#### [Action item]
In the data below, find each line that contains the word "addr" and copy it.

#### [Data records]
--------
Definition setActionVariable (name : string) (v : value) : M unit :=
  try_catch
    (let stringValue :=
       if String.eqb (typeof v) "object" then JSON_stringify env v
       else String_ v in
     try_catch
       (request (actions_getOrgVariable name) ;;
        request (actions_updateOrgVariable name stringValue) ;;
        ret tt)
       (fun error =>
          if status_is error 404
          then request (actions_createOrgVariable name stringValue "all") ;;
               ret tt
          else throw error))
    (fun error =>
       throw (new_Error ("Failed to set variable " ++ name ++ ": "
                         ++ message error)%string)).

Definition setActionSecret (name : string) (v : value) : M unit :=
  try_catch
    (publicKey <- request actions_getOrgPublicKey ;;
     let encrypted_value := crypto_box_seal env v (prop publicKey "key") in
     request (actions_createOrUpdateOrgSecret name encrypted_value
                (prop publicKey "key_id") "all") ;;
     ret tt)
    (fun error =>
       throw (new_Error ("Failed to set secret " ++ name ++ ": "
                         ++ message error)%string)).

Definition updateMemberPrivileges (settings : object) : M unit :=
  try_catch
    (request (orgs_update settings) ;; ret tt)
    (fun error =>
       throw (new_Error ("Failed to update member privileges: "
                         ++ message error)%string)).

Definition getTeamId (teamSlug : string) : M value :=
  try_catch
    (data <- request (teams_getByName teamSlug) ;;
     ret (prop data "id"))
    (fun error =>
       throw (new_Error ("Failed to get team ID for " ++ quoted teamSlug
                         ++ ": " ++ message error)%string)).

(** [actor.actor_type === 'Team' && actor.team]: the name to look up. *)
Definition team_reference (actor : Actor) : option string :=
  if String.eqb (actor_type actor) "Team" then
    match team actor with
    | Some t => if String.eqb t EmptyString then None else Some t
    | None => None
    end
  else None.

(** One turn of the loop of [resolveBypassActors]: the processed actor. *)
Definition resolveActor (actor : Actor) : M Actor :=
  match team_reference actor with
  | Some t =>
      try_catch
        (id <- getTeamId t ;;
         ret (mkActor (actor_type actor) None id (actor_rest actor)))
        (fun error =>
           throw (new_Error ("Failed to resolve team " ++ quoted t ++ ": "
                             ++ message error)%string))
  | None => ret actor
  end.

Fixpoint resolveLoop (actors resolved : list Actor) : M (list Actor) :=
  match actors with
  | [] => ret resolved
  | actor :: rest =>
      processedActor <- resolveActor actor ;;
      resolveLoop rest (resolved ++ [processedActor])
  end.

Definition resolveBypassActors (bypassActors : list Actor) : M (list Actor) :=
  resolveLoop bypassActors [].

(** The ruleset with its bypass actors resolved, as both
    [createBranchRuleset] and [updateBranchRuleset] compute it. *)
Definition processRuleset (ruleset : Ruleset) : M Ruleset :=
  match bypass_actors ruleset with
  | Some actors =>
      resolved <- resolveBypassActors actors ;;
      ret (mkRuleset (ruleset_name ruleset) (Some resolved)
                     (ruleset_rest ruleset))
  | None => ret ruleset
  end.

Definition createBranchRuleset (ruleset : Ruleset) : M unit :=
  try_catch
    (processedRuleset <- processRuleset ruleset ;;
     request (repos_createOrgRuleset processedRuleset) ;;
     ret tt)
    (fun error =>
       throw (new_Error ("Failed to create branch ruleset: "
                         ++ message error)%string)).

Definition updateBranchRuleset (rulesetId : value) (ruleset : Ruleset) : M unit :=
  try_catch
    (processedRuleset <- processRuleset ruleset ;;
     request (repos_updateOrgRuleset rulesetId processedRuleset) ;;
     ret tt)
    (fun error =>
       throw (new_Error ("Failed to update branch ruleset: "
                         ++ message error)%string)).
--------
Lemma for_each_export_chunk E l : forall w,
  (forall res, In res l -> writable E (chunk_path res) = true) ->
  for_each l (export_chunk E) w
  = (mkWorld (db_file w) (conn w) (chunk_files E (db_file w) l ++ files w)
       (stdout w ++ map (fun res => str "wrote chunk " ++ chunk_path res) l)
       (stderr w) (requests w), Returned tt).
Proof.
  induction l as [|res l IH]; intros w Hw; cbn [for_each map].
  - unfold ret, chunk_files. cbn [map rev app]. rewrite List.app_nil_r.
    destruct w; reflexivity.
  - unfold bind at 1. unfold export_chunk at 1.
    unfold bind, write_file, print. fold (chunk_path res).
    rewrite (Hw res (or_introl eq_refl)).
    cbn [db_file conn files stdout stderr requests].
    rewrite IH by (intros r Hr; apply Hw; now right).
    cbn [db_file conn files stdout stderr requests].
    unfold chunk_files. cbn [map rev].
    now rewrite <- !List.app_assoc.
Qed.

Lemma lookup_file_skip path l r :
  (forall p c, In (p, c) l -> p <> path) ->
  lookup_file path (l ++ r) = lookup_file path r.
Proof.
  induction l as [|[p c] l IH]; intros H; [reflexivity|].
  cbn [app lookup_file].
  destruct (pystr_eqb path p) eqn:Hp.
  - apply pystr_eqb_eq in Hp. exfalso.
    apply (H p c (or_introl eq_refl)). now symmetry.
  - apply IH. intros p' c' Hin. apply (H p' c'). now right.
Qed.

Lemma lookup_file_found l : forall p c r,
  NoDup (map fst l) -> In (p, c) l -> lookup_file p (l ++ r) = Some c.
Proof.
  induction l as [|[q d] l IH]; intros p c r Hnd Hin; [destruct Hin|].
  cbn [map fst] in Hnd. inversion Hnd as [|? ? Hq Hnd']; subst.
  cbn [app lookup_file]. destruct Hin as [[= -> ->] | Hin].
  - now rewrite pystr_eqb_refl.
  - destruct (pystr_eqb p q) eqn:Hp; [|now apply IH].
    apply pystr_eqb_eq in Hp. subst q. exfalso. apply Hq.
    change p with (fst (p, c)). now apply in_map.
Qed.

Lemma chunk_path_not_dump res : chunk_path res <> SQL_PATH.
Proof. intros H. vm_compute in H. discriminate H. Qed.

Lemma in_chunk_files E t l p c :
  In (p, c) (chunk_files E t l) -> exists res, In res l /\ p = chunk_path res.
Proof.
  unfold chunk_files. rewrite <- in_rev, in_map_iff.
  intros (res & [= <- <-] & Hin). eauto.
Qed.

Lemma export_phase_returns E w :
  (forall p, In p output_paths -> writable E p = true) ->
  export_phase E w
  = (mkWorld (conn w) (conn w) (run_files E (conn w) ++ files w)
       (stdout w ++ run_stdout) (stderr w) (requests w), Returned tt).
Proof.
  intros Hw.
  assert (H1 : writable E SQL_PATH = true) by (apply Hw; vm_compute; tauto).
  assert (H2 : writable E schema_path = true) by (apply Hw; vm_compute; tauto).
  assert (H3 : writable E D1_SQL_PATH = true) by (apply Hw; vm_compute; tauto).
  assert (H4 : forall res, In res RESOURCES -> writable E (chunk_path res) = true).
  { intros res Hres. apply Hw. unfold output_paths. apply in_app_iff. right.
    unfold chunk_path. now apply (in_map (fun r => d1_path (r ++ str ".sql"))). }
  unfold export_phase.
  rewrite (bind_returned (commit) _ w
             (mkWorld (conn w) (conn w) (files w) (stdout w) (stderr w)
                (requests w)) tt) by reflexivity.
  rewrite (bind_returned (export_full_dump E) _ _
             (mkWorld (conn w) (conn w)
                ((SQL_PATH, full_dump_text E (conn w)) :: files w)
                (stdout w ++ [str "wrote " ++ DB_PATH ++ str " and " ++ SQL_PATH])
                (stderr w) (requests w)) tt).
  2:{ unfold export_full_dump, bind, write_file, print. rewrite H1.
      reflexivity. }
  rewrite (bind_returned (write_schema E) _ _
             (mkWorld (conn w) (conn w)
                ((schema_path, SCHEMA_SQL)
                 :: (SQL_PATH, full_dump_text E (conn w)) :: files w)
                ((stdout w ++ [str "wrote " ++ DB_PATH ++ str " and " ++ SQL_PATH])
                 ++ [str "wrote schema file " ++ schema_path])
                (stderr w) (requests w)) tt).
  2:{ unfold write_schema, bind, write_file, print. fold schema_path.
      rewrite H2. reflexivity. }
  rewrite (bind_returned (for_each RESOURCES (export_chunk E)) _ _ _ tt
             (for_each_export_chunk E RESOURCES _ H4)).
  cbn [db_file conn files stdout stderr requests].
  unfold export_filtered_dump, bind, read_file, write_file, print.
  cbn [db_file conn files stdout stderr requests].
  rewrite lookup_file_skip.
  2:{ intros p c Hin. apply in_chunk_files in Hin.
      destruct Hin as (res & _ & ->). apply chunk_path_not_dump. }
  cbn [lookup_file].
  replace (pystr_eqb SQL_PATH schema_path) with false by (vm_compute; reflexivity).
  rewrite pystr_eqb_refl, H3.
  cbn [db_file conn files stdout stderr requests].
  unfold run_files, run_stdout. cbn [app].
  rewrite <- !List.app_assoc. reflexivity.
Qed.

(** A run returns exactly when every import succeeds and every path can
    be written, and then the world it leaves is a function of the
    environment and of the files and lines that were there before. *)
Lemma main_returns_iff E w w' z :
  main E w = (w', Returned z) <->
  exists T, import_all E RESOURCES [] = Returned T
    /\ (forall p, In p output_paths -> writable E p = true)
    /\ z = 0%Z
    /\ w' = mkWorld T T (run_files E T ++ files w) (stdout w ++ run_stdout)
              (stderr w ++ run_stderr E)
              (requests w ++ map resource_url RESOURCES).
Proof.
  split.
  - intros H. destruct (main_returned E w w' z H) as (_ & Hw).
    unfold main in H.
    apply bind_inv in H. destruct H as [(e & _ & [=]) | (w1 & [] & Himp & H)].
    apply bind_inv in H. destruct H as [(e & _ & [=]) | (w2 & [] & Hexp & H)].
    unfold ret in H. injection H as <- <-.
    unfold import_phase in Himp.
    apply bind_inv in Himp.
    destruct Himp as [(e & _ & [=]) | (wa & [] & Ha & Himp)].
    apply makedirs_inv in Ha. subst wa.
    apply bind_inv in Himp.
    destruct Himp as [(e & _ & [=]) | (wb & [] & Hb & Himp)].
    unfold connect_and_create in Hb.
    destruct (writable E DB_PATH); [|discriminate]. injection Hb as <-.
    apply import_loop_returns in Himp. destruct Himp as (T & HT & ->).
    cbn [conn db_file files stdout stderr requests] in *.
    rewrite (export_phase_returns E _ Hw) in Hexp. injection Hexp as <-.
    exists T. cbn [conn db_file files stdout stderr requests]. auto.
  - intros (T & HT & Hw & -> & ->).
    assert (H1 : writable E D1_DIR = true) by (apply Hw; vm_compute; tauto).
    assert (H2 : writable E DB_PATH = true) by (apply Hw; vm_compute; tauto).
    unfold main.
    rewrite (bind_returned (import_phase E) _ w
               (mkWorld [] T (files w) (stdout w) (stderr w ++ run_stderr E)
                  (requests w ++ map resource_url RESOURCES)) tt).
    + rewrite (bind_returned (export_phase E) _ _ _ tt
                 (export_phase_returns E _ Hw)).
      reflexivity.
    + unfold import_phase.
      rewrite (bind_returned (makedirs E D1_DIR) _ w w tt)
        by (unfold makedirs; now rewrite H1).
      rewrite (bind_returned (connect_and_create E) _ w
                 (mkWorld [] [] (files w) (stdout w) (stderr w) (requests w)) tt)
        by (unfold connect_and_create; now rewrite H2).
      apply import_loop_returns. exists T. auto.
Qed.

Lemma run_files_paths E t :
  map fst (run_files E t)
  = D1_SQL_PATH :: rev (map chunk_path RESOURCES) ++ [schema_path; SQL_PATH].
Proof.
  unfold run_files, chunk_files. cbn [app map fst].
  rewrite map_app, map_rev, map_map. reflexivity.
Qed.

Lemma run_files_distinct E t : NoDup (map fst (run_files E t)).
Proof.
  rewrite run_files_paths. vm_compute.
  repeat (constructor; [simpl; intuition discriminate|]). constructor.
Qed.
--------
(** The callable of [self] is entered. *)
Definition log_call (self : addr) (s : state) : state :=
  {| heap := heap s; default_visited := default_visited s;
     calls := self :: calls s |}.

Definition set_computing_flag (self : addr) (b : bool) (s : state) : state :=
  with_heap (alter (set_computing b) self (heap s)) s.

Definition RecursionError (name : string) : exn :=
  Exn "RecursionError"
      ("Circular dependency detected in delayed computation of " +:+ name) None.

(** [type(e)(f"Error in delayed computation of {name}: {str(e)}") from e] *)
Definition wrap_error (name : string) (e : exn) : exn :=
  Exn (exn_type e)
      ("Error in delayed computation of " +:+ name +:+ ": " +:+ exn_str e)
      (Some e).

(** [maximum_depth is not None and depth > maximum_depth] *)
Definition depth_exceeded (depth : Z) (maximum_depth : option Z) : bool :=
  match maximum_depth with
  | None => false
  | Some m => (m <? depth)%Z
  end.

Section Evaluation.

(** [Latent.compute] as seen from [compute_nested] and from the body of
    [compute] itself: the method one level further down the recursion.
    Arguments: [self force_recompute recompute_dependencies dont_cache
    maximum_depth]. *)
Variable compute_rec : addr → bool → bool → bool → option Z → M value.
--------
#### [Exercise response]
Definition log_call (self : addr) (s : state) : state :=
Definition set_computing_flag (self : addr) (b : bool) (s : state) : state :=
Variable compute_rec : addr → bool → bool → bool → option Z → M value.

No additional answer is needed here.